--- Stored data ---
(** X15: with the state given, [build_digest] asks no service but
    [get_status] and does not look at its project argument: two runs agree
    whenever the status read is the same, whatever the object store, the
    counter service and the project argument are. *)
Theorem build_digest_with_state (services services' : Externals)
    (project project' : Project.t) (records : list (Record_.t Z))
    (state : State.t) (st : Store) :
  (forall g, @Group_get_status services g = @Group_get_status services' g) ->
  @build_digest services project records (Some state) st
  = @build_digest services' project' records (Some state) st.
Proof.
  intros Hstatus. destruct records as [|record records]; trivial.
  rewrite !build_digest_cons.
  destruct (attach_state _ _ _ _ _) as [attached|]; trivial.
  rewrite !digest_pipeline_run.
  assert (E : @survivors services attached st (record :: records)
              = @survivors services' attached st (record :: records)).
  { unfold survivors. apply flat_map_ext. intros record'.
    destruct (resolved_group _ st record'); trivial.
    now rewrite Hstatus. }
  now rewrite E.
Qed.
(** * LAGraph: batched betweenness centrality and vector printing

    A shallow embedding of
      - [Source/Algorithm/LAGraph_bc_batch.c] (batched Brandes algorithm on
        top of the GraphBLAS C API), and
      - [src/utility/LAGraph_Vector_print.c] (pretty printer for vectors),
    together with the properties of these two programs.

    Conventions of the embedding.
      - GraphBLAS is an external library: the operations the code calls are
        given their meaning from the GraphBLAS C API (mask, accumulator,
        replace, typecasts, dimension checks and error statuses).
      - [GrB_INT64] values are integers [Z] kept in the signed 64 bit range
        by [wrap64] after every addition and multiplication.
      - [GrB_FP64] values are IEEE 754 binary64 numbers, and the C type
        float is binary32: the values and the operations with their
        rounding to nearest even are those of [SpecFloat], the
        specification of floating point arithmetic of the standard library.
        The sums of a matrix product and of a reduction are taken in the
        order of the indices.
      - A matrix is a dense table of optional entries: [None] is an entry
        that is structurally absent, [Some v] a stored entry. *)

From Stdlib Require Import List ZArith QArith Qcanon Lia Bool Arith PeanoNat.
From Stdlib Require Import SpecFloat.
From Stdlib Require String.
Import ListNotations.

--- DESCRIPTION OF THE TASK ---
Tally, across the records, each line that contains the word "given", and answer with nothing except the count.

--- EXERCISE OUTPUT ---
2